When I go to the grocery store, I read labels on things. My bread is organic and has a list of about 7 ingredients. I bake organic brownies and make my own hot fudge sauce with organic chocolate.

So...imagine my delight when mom went to the grocery store with Catie and came back with Mrs. Freshley's Swiss Rolls!



Well, it must be good...it's Mrs. Freshley's. The back of the box states "Moist, wholesome and delicious...the finest high quality snack foods available to you and your family." right. There is no "real food" in this stuff. High Quality my ass.

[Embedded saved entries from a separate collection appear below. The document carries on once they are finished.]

(* ===== verification/RomGpt.v ===== *)
(** The search for the boot partition in the ROM image of the FPGA boot loader:
    [gpt_find_boot_partition] of [gpt.c]. Its two arrays grow the stack one after the other, so that
    the private part of the stack shrinks from one copy to the next. *)
From stdpp Require Import relations.
From S2P Require Import Prelude Machine Uart Board Spi Crc Sd Gpt Boot Riscv Rom Rom64 RomUart RomSpi RomSd RomCopy.

(** ** Loads of the model, against the hart's *)

Lemma slot_bytes {D} (priv : Z -> Prop) (c w : world D) a bs :
  agree priv c w -> slot c a bs -> (forall k, a <= k < a + Z.of_nat (length bs) -> ~ priv k) -> Forall is_byte bs.
Proof.
  intros Hag Hs Hp. apply Forall_lookup. intros i b Hi. pose proof (lookup_lt_Some _ _ _ Hi).
  apply (ag_mem Hag (a + Z.of_nat i)); [apply Hp; lia|]. by eapply read_bytes_lookup.
Qed.

Lemma slot_take {D} (w : world D) a k bs : slot w a bs -> (k <= length bs)%nat -> slot w a (take k bs).
Proof.
  unfold slot. intros Hs Hk. pose proof (read_bytes_sub _ _ _ _ 0 k Hs ltac:(lia)) as Ht.
  rewrite Z.add_0_r, drop_0 in Ht. by rewrite length_take, Nat.min_l by done.
Qed.

Lemma le_val_take4 bs : (4 <= length bs)%nat -> u32 (le_val (take 4 bs)) = u32 (le_val bs).
Proof.
  intros Hl. rewrite <- (take_drop 4 bs) at 2. destruct bs as [|b0 [|b1 [|b2 [|b3 bs]]]]; cbn in Hl; try lia.
  change (take 4 _) with [b0; b1; b2; b3]. change (drop 4 _) with bs. cbn [app le_val]. unfold u32.
  replace (b0 + 256 * (b1 + 256 * (b2 + 256 * (b3 + 256 * le_val bs))))
    with (b0 + 256 * (b1 + 256 * (b2 + 256 * (b3 + 256 * 0))) + le_val bs * 2 ^ 32) by lia.
  symmetry. by apply Z.mod_add.
Qed.

(** The number of blocks of the image, in 32-bit words. *)
Lemma u32_shift z k : u32 (z + k * 2 ^ 32) = u32 z.
Proof. unfold u32. by apply Z.mod_add. Qed.

Lemma u32_word z z' : u32 z = u32 z' -> exists k, z = z' + k * 2 ^ 32.
Proof.
  unfold u32. intros Hz. exists (z / 2 ^ 32 - z' / 2 ^ 32).
  pose proof (Z.div_mod z (2 ^ 32)). pose proof (Z.div_mod z' (2 ^ 32)). lia.
Qed.

Lemma blocks_word f f4 l :
  u32 f4 = u32 f ->
  u32 (u64 (sextw (u64 (sextw (u64 l + 1)) - u64 (sextw f4)))) = u32 (u64 (u64 (l - f) + 1)).
Proof.
  intros Hf. rewrite !u32_u64, u32_sextw.
  destruct (u32_word (u64 (sextw (u64 l + 1))) (u64 l + 1)) as [k1 ->]; [by rewrite u32_u64, u32_sextw|].
  destruct (u32_word (u64 l) l) as [k2 ->]; [apply u32_u64|].
  destruct (u32_word (u64 (sextw f4)) f) as [k3 ->]; [by rewrite u32_u64, u32_sextw|].
  destruct (u32_word (u64 (l - f)) (l - f)) as [k4 ->]; [apply u32_u64|].
  rewrite <- (u32_shift _ (k4 - k1 - k2 + k3)). f_equal. lia.
Qed.

(** A result of [sd_copy] or [init_sd] as the register has it. *)
Lemma code_zero r : -3 <= r <= 0 -> (u64 r =? 0) = (r =? 0).
Proof.
  intros Hr. assert (r = 0 \/ r = -1 \/ r = -2 \/ r = -3) as [-> | [-> | [-> | ->]]] by lia; reflexivity.
Qed.

Section print.
Context `{!Bus D, !Layout} (priv : Z -> Prop).

Local Abbreviation flw := (follows reset_vec_64 priv).

Ltac say t := run; run; run; apply follows_bind; call (print_uart_code priv t); back_void.

(** A field of a structure: its load, and the call that prints it. *)
Ltac field_load bs Hl :=
  let Hbs := fresh "Hbs" in
  apply follows_load_le; [cbn [h_w]; agrees | intros bs Hbs Hl];
  run by (eapply load_slot;
    [ eapply slot_agree; [eassumption | exact Hbs | let k := fresh "k" in let Hk := fresh "Hk" in
        intros k Hk; rewrite Hl in Hk; match goal with H : forall i, 0 <= i < _ -> ~ priv (?a + i) |- _ =>
          replace k with (a + (k - a)) by lia; apply H; lia end]
    | exact Hl | unfold DRAM_BASE; lia | apply in_rom_dram; [vm_compute; reflexivity | unfold DRAM_BASE; lia]]);
  try clear Hbs.

Ltac show_addr :=
  let bs := fresh "bs" in let Hl := fresh "Hl" in field_load bs Hl;
  run; apply follows_bind; call (print_uart_addr_code priv (le_val bs)); back_void; clear Hl.

Ltac show_int :=
  let bs := fresh "bs" in let Hl := fresh "Hl" in field_load bs Hl;
  run; apply follows_bind; call (print_uart_int_code priv (le_val bs)); [by rewrite u32_u64, u32_sextw|]; back_void; clear Hl.

Lemma print_pth_code a n c x csr w :
  xget x 2 = a -> stack_ok priv 48 a -> a + 512 < 2 ^ 64 -> (forall i, 0 <= i < 512 -> ~ priv (a + i)) -> agree priv c w ->
  flw (print_pth a n c) (Hart 0x10848 x csr w) (fun _ c' h' => exists x' w', h' = Hart 0x10914 x' csr w' /\ kept priv a w w'
    /\ forall r, callee_saved r = true -> xget x' r = xget x r).
Proof.
  intros H2 Hst Ha Hpub Hag. pose proof (proj1 Hst). unfold DRAM_BASE in *. unfold print_pth, pth_u64, pth_u32. eval_offsets.
  say "gpt partition table header:".
  say (crlf +:+ tab +:+ "signature:" +:+ tab). show_addr. say (crlf +:+ tab +:+ "revision:" +:+ tab). show_int.
  say (crlf +:+ tab +:+ "size:" +:+ tab +:+ tab). show_int. say (crlf +:+ tab +:+ "crc_header:" +:+ tab). show_int.
  say (crlf +:+ tab +:+ "reserved:" +:+ tab). show_int. say (crlf +:+ tab +:+ "current lba:" +:+ tab). show_addr.
  say (crlf +:+ tab +:+ "backup lda:" +:+ tab). show_addr.
  say (crlf +:+ tab +:+ "partition entries lba:   " +:+ tab). show_addr.
  say (crlf +:+ tab +:+ "number partition entries:" +:+ tab). show_int.
  say (crlf +:+ tab +:+ "size partition entries:  " +:+ tab). show_int.
  run. run. run. apply follows_then. call (print_uart_code priv crlf). back_void.
  apply follows_done; [done|]. eexists _, _. split_and!; [reflexivity | keeps_tac | saved].
Qed.
(** ** The entries *)

Lemma seqZ_here {j n k : Z} {l} : k :: l = seqZ j (n - j) -> k = j /\ j < n /\ l = seqZ (j + 1) (n - (j + 1)).
Proof.
  intros E. destruct (Z.lt_ge_cases j n); [|by rewrite seqZ_nil in E by lia].
  rewrite seqZ_cons in E by lia. injection E as -> ->. split_and!; [done | done | f_equal; lia].
Qed.

Lemma seqZ_end {j n : Z} {l} : l = seqZ j (n - j) -> j <= n -> (if l is [] then true else false) = (j =? n).
Proof.
  intros -> Hj. destruct (Z.eqb_spec j n) as [->|]; [by rewrite seqZ_nil by lia | by rewrite seqZ_cons by lia].
Qed.

(** A loop that prints [m] bytes from [p]: its index is in [s3]. *)
Definition bytes_loop (entry exit : Z) (ireg : Z -> Z -> Z) (bound : (Z -> Z) -> Prop) (p m : Z) : Prop :=
  forall n c x csr w,
    stack_ok priv 32 (xget x 2) -> (forall j, 0 <= j < m -> ~ priv (p + j)) -> agree priv c w ->
    bound (xget x) -> xget x 19 = ireg p 0 ->
    flw (print_bytes p m n c) (Hart entry x csr w) (fun _ c' h' => exists x' w', h' = Hart exit x' csr w'
      /\ kept priv (xget x 2) w w' /\ forall q, callee_saved q = true -> q <> 19 -> xget x' q = xget x q).

Ltac bytes_loop_tac p m ireg entry exit :=
  let n := fresh "n" in let c := fresh "c" in let x := fresh "x" in let csr := fresh "csr" in let w := fresh "w" in
  intros n c x csr w Hst Hpub Hag Hb H19; pose proof (proj1 Hst); pose proof (xget_range x 2); unfold DRAM_BASE in *; unfold print_bytes;
  eapply (follows_for_in _ _ (fun l c' h' => exists j x' w', h' = Hart (if l is [] then exit else entry) x' csr w'
    /\ agree priv c' w' /\ l = seqZ j (m - j) /\ 0 <= j <= m /\ kept priv (xget x 2) w w'
    /\ xget x' 19 = ireg p j /\ forall q, callee_saved q = true -> q <> 19 -> xget x' q = xget x q)).

Ltac bytes_loop_end m :=
  lazymatch goal with El : ?l = seqZ (?j + 1) (m - (?j + 1)) |- _ =>
    run; [reflexivity|];
    replace (holds_cond Bne _ _) with (negb (j + 1 =? m))
      by (cbn [holds_cond]; apply Bool.eq_iff_eq_true; rewrite !negb_true_iff, !Z.eqb_neq; lia);
    rewrite <- (seqZ_end El) by lia; apply follows_done; [done|]; exists (j + 1); eexists _, _;
    split_and!; [by destruct l | done | exact El | lia | lia | keeps_tac | xgets; u64s; lia
      | let q := fresh "q" in let Hq := fresh "Hq" in intros q Hq; intros; saved_at q Hq]
  end.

If you're ever wondering about whether or not something is good for you...read the label. This one goes on forever and there isn't very much I can pronounce (which is never a good thing).
My "all natural" home is slowly losing that status. Ok...it's not so slow. We now have all kinds of unnatural stuff lurking around here. The grandkids come over and think it's a free-for-all while I'm trying to push apples and pears.

Friday, November 12, 2010

Well Here We Are

It's November already. This past year sure did go by rather quickly....well, except for maybe the first 4 or 5 months. We made it past the October 30 anniversary of Mary's accident...and had a great time. We (me and my kids) took a trip to South Carolina for that weekend. My nephew got married, so what better reason to vacation?

Mom moved out, then moved back in last week. I'm not sure why, but I think it has something to do with making sure she's with me and my family during the anniversary of Mike's death. I hope Thanksgiving won't be too brutal.